Estar disponível para o bebê 24h por dia significa estar disponível para si mesma. Por isso eu acredito que amamentar em livre-demanda também é uma atividade de autocuidado. Diferente de ir ao cabeleireiro ou receber uma massagem, é um autocuidado da alma. Estar disponível ao bebê é estar disponível ao autoconhecimento, é estar disposta a olhar na escuridão e caminhar em frente, com medo mesmo. Porque é nesse escuro desconhecido que a mãe que somos está, e não no passado. Não dá para voltar.

Para muitas mulheres, fazer isso pode ser doloroso. Para outras chega a ser insuportável. E algumas não encaram. Mas acreditem, mesmo que a sobrancelha esteja peluda, o coração pode estar radiante. E permitir-se viver a livre-demanda da amamentação com liberdade das expectativas sociais, pode tornar o processo mais leve.

Vamos pensar em tudo o que já foi inventado para que a mãe tenha “tempo para si mesma”: chupeta para satisfazer a sucção não-nutritiva; mamadeira para que outras pessoas possam alimentar o bebê; cadeira que vibra para saciar a necessidade de ritmo e movimento.
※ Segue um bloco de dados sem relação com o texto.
(* ===== verification/LibcNum.v ===== *)
(** * libc: numbers in strings

    [strtou32], [strtou64], [strto32], [strto64], [ato32] and [ato64] of
    [libs/libc/templates/string.code], and the [ffs] family of string.c. *)
From stdpp Require Import base numbers list.
From S2P Require Import Prelude CMem LibcMem LibcStr.

(** ** Parsing *)

(** The prefix that selects the base when none is given: [0x], [0b] or [0]. *)
Definition tou_base (nptr base : Z) (m : bytes) : outcome (Z * Z) :=
  if base =? 0 then
    let! ch := getc nptr m in
    if ch =? 48 then
      let nptr := nptr + 1 in
      let! ch := getc nptr m in
      if (ch =? 120) || (ch =? 88) then Ret (nptr + 1, 16)
      else if (ch =? 98) || (ch =? 66) then Ret (nptr + 1, 2)
      else Ret (nptr, 8)
    else Ret (nptr, 10)
  else Ret (nptr, base).

(** The value of a digit or letter. *)
Definition digit_of (ch : Z) : option Z :=
  if (48 <=? ch) && (ch <=? 57) then Some (ch - 48)
  else if (97 <=? ch) && (ch <=? 122) then Some (10 + (ch - 97))
  else if (65 <=? ch) && (ch <=? 90) then Some (10 + (ch - 65))
  else None.

(** [strtou32] and [strtou64], with the width of the result: the result and [*endptr]. *)
Definition Xstr_tou (bits nptr base : Z) (m : bytes) : outcome (Z * Z) :=
  let! (nptr, base) := tou_base nptr base m in
  scan never (fun nptr ch result =>
    match digit_of ch with
    | None => Ret (inr (result, nptr))
    | Some temp =>
        if base mod 2 ^ bits <=? temp then Ret (inr (result, nptr))
        else Ret (inl ((result * base + temp) mod 2 ^ bits))
    end) m nptr 0.
Definition libc_strtou32 (nptr base : Z) (m : bytes) : outcome (Z * Z) := Xstr_tou 32 nptr base m.
Definition libc_strtou64 (nptr base : Z) (m : bytes) : outcome (Z * Z) := Xstr_tou 64 nptr base m.

Definition signed (bits x : Z) : Z := (x + 2 ^ (bits - 1)) mod 2 ^ bits - 2 ^ (bits - 1).

(** [strto32] and [strto64]: every leading minus changes the sign. *)
Definition Xstr_to (bits nptr base : Z) (m : bytes) : outcome (Z * Z) :=
  let! (is_neg, nptr) := scan never (fun nptr ch is_neg =>
    Ret (if ch =? 45 then inl (negb is_neg) else inr (is_neg, nptr))) m nptr false in
  let! (result, endptr) := Xstr_tou bits nptr base m in
  let result := signed bits result in
  Ret (if is_neg : bool then signed bits (- result) else result, endptr).
Definition libc_strto32 (nptr base : Z) (m : bytes) : outcome (Z * Z) := Xstr_to 32 nptr base m.
Definition libc_strto64 (nptr base : Z) (m : bytes) : outcome (Z * Z) := Xstr_to 64 nptr base m.
Definition libc_ato32 (nptr : Z) (m : bytes) : outcome Z :=
  let! (r, _) := libc_strto32 nptr 10 m in Ret r.
Definition libc_ato64 (nptr : Z) (m : bytes) : outcome Z :=
  let! (r, _) := libc_strto64 nptr 10 m in Ret r.

(** ** ffs *)

Definition DO_FFS (i : Z) : outcome Z :=
  if i =? 0 then Ret 0
  else forever (fun s : Z * Z =>
    let (result, i) := s in
    Ret (if Z.land i 1 =? 0 then inl (result + 1, Z.shiftr i 1) else inr result)) (1, i).
Definition libc_ffs8 (i : Z) : outcome Z := DO_FFS i.
Definition libc_ffs16 (i : Z) : outcome Z := DO_FFS i.
Definition libc_ffs32 (i : Z) : outcome Z := DO_FFS i.
Definition libc_ffs64 (i : Z) : outcome Z := DO_FFS i.

(** ** Parsing is right *)

(** What digits with these values stand for. *)
Definition value (base : Z) (ds : list Z) : Z := fold_left (fun a d => a * base + d) ds 0.

(** [c] stands for [d], and [c] ends a number. *)
Definition is_digit (base c d : Z) : Prop := digit_of c = Some d /\ d < base.
Definition ends_number (base c : Z) : Prop := forall d, digit_of c = Some d -> base <= d.

Lemma digit_nonneg c d : digit_of c = Some d -> 0 <= d < 36.
Proof. unfold digit_of. repeat bcase; intros [= <-]; lia. Qed.

Lemma tou_loop bits base cs ds c p acc :
  0 < base < 2 ^ bits -> Forall2 (is_digit base) cs ds -> ends_number base c ->
  scanl never (fun nptr ch result =>
    match digit_of ch with
    | None => Ret (inr (result, nptr))
    | Some temp =>
        if base mod 2 ^ bits <=? temp then Ret (inr (result, nptr))
        else Ret (inl ((result * base + temp) mod 2 ^ bits))
    end) p (acc mod 2 ^ bits) (cs ++ [c])
  = Ret (fold_left (fun a d => a * base + d) ds acc mod 2 ^ bits, p + zlen cs).
Proof.
  intros Hb Hd Hc. rewrite (Z.mod_small base) by lia.
  revert p acc. induction Hd as [|c0 d cs ds [Hc0 Hlt] Hd IH]; intros p acc; cbn [app scanl never fold_left].
  - replace (p + zlen []) with p by (unfold zlen; cbn; lia).
    destruct (digit_of c) as [d|] eqn:E; [|done]. rewrite (proj2 (Z.leb_le base d)) by (by apply Hc). done.
  - rewrite Hc0, (proj2 (Z.leb_gt base d)) by done. cbn [obind].
    assert (E : (acc mod 2 ^ bits * base + d) mod 2 ^ bits = (acc * base + d) mod 2 ^ bits).
    { rewrite Z.add_mod, Z.mul_mod_idemp_l, <- Z.add_mod by lia. done. }
    rewrite E, IH, zlen_cons. do 2 f_equal. lia.
Qed.

(** The digits of a number in a base that is given. *)
Lemma Xstr_tou_ok bits base m p cs ds c :
  (bits = 32 \/ bits = 64) -> 2 <= base <= 36 -> zlen cs < 2 ^ 32 -> chars m p (cs ++ [c]) ->
  Forall2 (is_digit base) cs ds -> ends_number base c ->
  Xstr_tou bits p base m = Ret (value base ds mod 2 ^ bits, p + zlen cs).
Proof.
  intros Hbits Hb Hl Hc Hd He. unfold Xstr_tou, tou_base. rewrite (proj2 (Z.eqb_neq base 0)) by lia.
  cbn [obind]. eapply scan_ok; [exact Hc| |].
  - unfold zlen in *. rewrite length_app. cbn [length]. change (2 ^ 33) with 8589934592.
    change (2 ^ 32) with 4294967296 in Hl. lia.
  - rewrite <- (Z.mod_0_l (2 ^ bits)) at 1;
      [|destruct Hbits as [-> | ->]; done].
    apply tou_loop; try done. split; [lia|]. destruct Hbits as [-> | ->];
      [change (2 ^ 32) with 4294967296|change (2 ^ 64) with 18446744073709551616]; lia.
Qed.

(** The prefixes: [0x], [0b], [0] and none. *)
Lemma tou_base_ok m p ch c :
  getc p m = Ret ch -> getc (p + 1) m = Ret c ->
  tou_base p 0 m = Ret (
    if ch =? 48 then
      if (c =? 120) || (c =? 88) then (p + 2, 16)
      else if (c =? 98) || (c =? 66) then (p + 2, 2) else (p + 1, 8)
    else (p, 10)).
Proof.
  intros E E'. unfold tou_base. cbn [Z.eqb]. rewrite E. cbn [obind]. destruct (ch =? 48); [|done].
  rewrite E'. cbn [obind]. replace (p + 1 + 1) with (p + 2) by lia.
  destruct ((c =? 120) || (c =? 88)); [done|]. by destruct ((c =? 98) || (c =? 66)).
Qed.

(** ** Printed numbers *)

(** The usual way to write a number in a base. *)
Definition digit_char (d : Z) : Z := if d <? 10 then 48 + d else 87 + d.
Fixpoint show (fuel : nat) (base n : Z) (acc : list Z) : list Z :=
  match fuel with
  | O => acc
  | S fuel =>
      if n <? base then digit_char n :: acc
      else show fuel base (n / base) (digit_char (n mod base) :: acc)
  end.
(** A number has at most as many digits as bits. *)
Definition printed (base n : Z) : list Z := show (S (Z.to_nat (Z.log2 n))) base n [].

Lemma digit_char_ok base d : 0 <= d < base -> base <= 36 -> is_digit base (digit_char d) d.
Proof.
  intros Hd Hb. split; [|lia]. unfold digit_of, digit_char. destruct (Z.ltb_spec d 10).
  - destruct (Z.leb_spec 48 (48 + d)), (Z.leb_spec (48 + d) 57); try lia. cbn. f_equal. lia.
  - destruct (Z.leb_spec 48 (87 + d)), (Z.leb_spec (87 + d) 57), (Z.leb_spec 97 (87 + d)),
      (Z.leb_spec (87 + d) 122); try lia. cbn. f_equal. lia.
Qed.

Lemma show_ok base fuel : forall n acc ds,
  2 <= base <= 36 -> 0 <= n < base ^ Z.of_nat fuel -> (0 < fuel)%nat -> Forall2 (is_digit base) acc ds ->
  exists ds', Forall2 (is_digit base) (show fuel base n acc) ds' /\
    value base ds' = fold_left (fun a d => a * base + d) ds n.
Proof.
  induction fuel as [|fuel IH]; intros n acc ds Hb Hn Hf Hd; [lia|]. cbn [show].
  destruct (Z.ltb_spec n base) as [Hlt|Hge].
  - exists (n :: ds). split; [constructor; [apply digit_char_ok; lia|done]|]. done.
  - replace (Z.of_nat (S fuel)) with (Z.succ (Z.of_nat fuel)) in Hn by lia.
    rewrite Z.pow_succ_r in Hn by lia.
    destruct (IH (n / base) (digit_char (n mod base) :: acc) (n mod base :: ds)) as (ds' & Hd' & Hv).
    + done.
    + split; [apply Z.div_pos; lia|]. apply Z.div_lt_upper_bound; lia.
    + destruct fuel; [change (base ^ Z.of_nat 0) with 1 in Hn; lia|lia].
    + constructor; [|done]. apply digit_char_ok; [apply Z.mod_pos_bound; lia|lia].
    + exists ds'. split; [done|]. rewrite Hv. cbn [fold_left]. f_equal.
      rewrite (Z.div_mod n base) at 3 by lia. lia.
Qed.

Lemma printed_ok base n :
  2 <= base <= 36 -> 0 <= n ->
  exists ds, Forall2 (is_digit base) (printed base n) ds /\ value base ds = n.
Proof.
  intros Hb Hn. apply (show_ok base _ n [] []); [done| |lia|constructor]. split; [done|].
  destruct (Z.eq_dec n 0) as [->|Hne]; [apply Z.pow_pos_nonneg; lia|].
  pose proof (Z.log2_spec n ltac:(lia)) as [_ Hlog]. pose proof (Z.log2_nonneg n).
  replace (Z.of_nat (S (Z.to_nat (Z.log2 n)))) with (Z.succ (Z.log2 n)) by lia.
  eapply Z.lt_le_trans; [exact Hlog|]. apply Z.pow_le_mono_l. lia.
Qed.

Lemma show_length fuel base : forall n acc, (length acc <= length (show fuel base n acc))%nat.
Proof.
  induction fuel as [|fuel IH]; intros n acc; cbn [show]; [done|]. bcase; cbn [length]; [lia|].
  etransitivity; [|apply IH]. cbn. lia.
Qed.
Lemma printed_head base n :
  2 <= base <= 36 -> 0 <= n -> exists c cs, printed base n = c :: cs /\ c <> 45.
Proof.
  intros Hb Hn. destruct (printed_ok base n Hb Hn) as (ds & Hd & _).
  assert (Hl : (0 < length (printed base n))%nat).
  { unfold printed. cbn [show]. bcase; [cbn; lia|].
    eapply Nat.lt_le_trans; [|apply show_length]. cbn. lia. }
  destruct (printed base n) as [|c cs]; [cbn in Hl; lia|]. exists c, cs. split; [done|].
  inversion Hd as [|? d ? ? [Hc _]]; subst. intros ->. discriminate Hc.
Qed.
Lemma printed_length base n : 0 <= n < 2 ^ 64 -> zlen (printed base n) <= 64.
Proof.
  intros Hn. assert (Hs : forall fuel k acc, (length (show fuel base k acc) <= fuel + length acc)%nat).
  { induction fuel as [|fuel IH]; intros k acc; cbn [show]; [done|]. bcase; cbn [length]; [lia|].
    etransitivity; [apply IH|]. cbn. lia. }
  unfold printed, zlen. specialize (Hs (S (Z.to_nat (Z.log2 n))) n []). cbn [length] in Hs.
  destruct (Z.eq_dec n 0) as [->|]; [change (Z.log2 0) with 0 in *; lia|].
  assert (Z.log2 n < 64) by (apply Z.log2_lt_pow2; lia). pose proof (Z.log2_nonneg n). lia.
Qed.

(** At most one minus in front of a number. *)
Lemma minus_ok m p neg l :
  chars m p ((if neg : bool then [45] else []) ++ l) -> (exists c cs, l = c :: cs /\ c <> 45) ->
  scan never (fun nptr ch is_neg => Ret (if ch =? 45 then inl (negb is_neg) else inr (is_neg, nptr)))
    m p false = Ret (neg, p + if neg then 1 else 0).
Proof.
  intros Hc (c & cs & -> & Hne). destruct neg; cbn [app] in Hc.
  - apply chars_cons in Hc as [E Hc]. apply chars_cons in Hc as [E' _].
    eapply (scan_ok _ _ m p false [45; c]); [|reflexivity|].
    + rewrite !chars_cons. split_and!; [done|done|]. intros i v Hi. done.
    + cbn. by rewrite (proj2 (Z.eqb_neq c 45)) by done.
  - apply chars_cons in Hc as [E _]. eapply (scan_ok _ _ m p false [c]); [|reflexivity|].
    + rewrite chars_cons. split; [done|]. intros i v Hi. done.
    + cbn [scanl never obind]. rewrite (proj2 (Z.eqb_neq c 45)) by done. by rewrite Z.add_0_r.
Qed.

(** C38: Parsing undoes printing: a number of 32 or 64 bits, written in any base of 2 to 36
    with a minus when negative, is read back by [strto32] or [strto64], and the end
    pointer is behind its last digit. *)
Theorem libc_strto_roundtrip bits base n m p c :
  bits = 32 \/ bits = 64 -> 2 <= base <= 36 -> - 2 ^ (bits - 1) <= n < 2 ^ (bits - 1) ->
  chars m p ((if n <? 0 then [45] else []) ++ printed base (Z.abs n) ++ [c]) -> ends_number base c ->
  Xstr_to bits p base m =
    Ret (n, p + (if n <? 0 then 1 else 0) + zlen (printed base (Z.abs n))).
Proof.
  intros Hbits Hb Hn Hc He.
  destruct (printed_head base (Z.abs n) Hb ltac:(lia)) as (c0 & cs & Ec & Hne).
  assert (Habs : Z.abs n < 2 ^ 64 /\ Z.abs n < 2 ^ bits /\ 2 ^ bits = 2 * 2 ^ (bits - 1)).
  { destruct Hbits as [-> | ->]; cbn in Hn |- *; lia. }
  unfold Xstr_to. rewrite (minus_ok m p (n <? 0) (printed base (Z.abs n) ++ [c]));
    [|done|rewrite Ec; by eexists _, _]. cbn [obind].
  destruct (printed_ok base (Z.abs n) Hb ltac:(lia)) as (ds & Hd & Hv).
  pose proof (printed_length base (Z.abs n) ltac:(lia)) as Hlen.
  rewrite (Xstr_tou_ok bits base m (p + if n <? 0 then 1 else 0) (printed base (Z.abs n)) ds c);
    [|done|done|change (2 ^ 32) with 4294967296; lia| |done|done].
  - cbn [obind]. rewrite Hv, Z.mod_small by lia. unfold signed.
    do 2 f_equal. destruct Hbits as [-> | ->];
      [change (2 ^ (32 - 1)) with 2147483648 in *; change (2 ^ 32) with 4294967296 in *
      |change (2 ^ (64 - 1)) with 9223372036854775808 in *; change (2 ^ 64) with 18446744073709551616 in *];
      destruct (Z.ltb_spec n 0); mlia.
  - destruct (n <? 0); cbn [app] in Hc; [by apply chars_cons in Hc as [_ ?]|by rewrite Z.add_0_r].
Qed.

(** ** ffs is right *)

Lemma ffs_runs k : forall i r, Z.odd i = true ->
  runs (fun s : Z * Z =>
    let (result, i) := s in
    Ret (if Z.land i 1 =? 0 then inl (result + 1, Z.shiftr i 1) else inr result))
    (r, i * 2 ^ Z.of_nat k) (Z.of_nat k + 1) (Ret (r + Z.of_nat k)).
Proof.
  induction k as [|k IH]; intros i r Hi.
  - rewrite Z.mul_1_r, !Z.add_0_r, Z.add_0_l. apply runs_done.
    rewrite (Z.land_ones i 1 ltac:(lia) : Z.land i 1 = i mod 2).
    rewrite Zmod_odd, Hi. done.
  - replace (Z.of_nat (S k)) with (Z.of_nat k + 1) by lia.
    replace (r + (Z.of_nat k + 1)) with (r + 1 + Z.of_nat k) by lia.
    eapply runs_step; [|by apply IH].
    rewrite (Z.land_ones _ 1 ltac:(lia) : Z.land (i * 2 ^ (Z.of_nat k + 1)) 1 = (i * 2 ^ (Z.of_nat k + 1)) mod 2).
    rewrite Z.pow_add_r, Z.mul_assoc, Z.pow_1_r by lia. rewrite Z.mod_mul by lia. cbn [Z.eqb].
    do 3 f_equal. rewrite Z.shiftr_div_pow2 by lia. change (2 ^ 1) with 2. by rewrite Z.div_mul by lia.
Qed.

(** [ffs] is the number of the lowest bit that is set, counted from 1. *)
Lemma DO_FFS_ok i k : 0 <= k <= 63 -> Z.odd i = true -> DO_FFS (i * 2 ^ k) = Ret (k + 1).
Proof.
  intros Hk Hi. unfold DO_FFS. rewrite (proj2 (Z.eqb_neq _ 0)).
  - pose proof (ffs_runs (Z.to_nat k) i 1 Hi) as Hr. rewrite Z2Nat.id in Hr by lia.
    replace (k + 1) with (1 + k) by lia. eapply runs_forever; [exact Hr|].
    change (2 ^ 34) with 17179869184. lia.
  - assert (2 ^ k <> 0) by (apply Z.pow_nonzero; lia). assert (i <> 0) by (by intros ->). lia.
Qed.

(** ** Concrete runs *)

(** [-7fff;] and [ 12]. *)
Definition number : bytes := image 0x1000 [45; 55; 102; 102; 102; 59; 32; 49; 50; 0].

Lemma libc_strto_roundtrip_witness : libc_strto32 0x1000 16 number = Ret (-0x7fff, 0x1005).
Proof.
  apply (libc_strto_roundtrip 32 16 (-0x7fff) number 0x1000 59); [by left|lia|lia| |].
  - intros i v Hi. repeat (destruct i as [|i]; [injection Hi as <-; reflexivity|]). done.
  - intros d [=].
Defined.

(** A blank in front of a number, or a plus, is not skipped. *)
Lemma strto32_no_blank : libc_strto32 0x1006 10 number = Ret (0, 0x1006).
Proof. vm_compute. reflexivity. Qed.
(** Too large a number wraps: [4294967297] is 1. *)
Lemma strtou32_wraps :
  libc_strtou32 0x1000 10 (image 0x1000 [52; 50; 57; 52; 57; 54; 55; 50; 57; 55; 0]) = Ret (1, 0x100a).
Proof. vm_compute. reflexivity. Qed.
(** [0x] with no digits behind consumes the prefix, and a given base 16 stops at its [x]. *)
Lemma strtou32_prefix :
  libc_strtou32 0x1000 16 (image 0x1000 [48; 120; 49; 48; 0]) = Ret (0, 0x1001).
Proof. vm_compute. reflexivity. Qed.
Agora vamos questionar o que esses objetos realmente oferecem: é oportunidade para a mulher ter um “tempo para si mesma”? Ou será que eles oferecem tempo para a mulher se distrair de si mesma? Porque não pensamos no tempo que o bebê nos solicita como um tempo para nós mesmas?

No puerpério a gente se encara, uma nudez irremediável. E é doloroso. Mas é saudável. Precisamos vencer essa dificuldade em compreender que a livre-demanda é um tempo para a mãe cuidar de si mesma enquanto cuida do bebê.

Quando uma mãe insere um substituto do peito, seja uma chupeta ou uma mamadeira sem indicação médica, pode ser um reflexo de auto-preservação. Uma vontade de permenecer igual, indivíduo ao invés de binômio. Quantas mulheres boicotam a própria amamentação, que tinha tudo para dar certo, por uma negativa em aceitar a livre demanda e a inevitável transformação que vai acontecer com a maternidade?

Por isso, quando a gente abre esse espaço para falar de puerpério, de exterogestação, de amamentação, a gente procura fazer um convite às mulheres: entreguem-se à amamentação. Dediquem-se a livre demanda. Reservem esse tempo para vocês mesmas e para seus bebês, não há nada mais importante do que vocês dois nessa hora.

É intenso. Não passa rápido. Mas passa. E é uma oportunidade única e inigualável de autoconhecimento e trasnformação. Vamos nos permitir.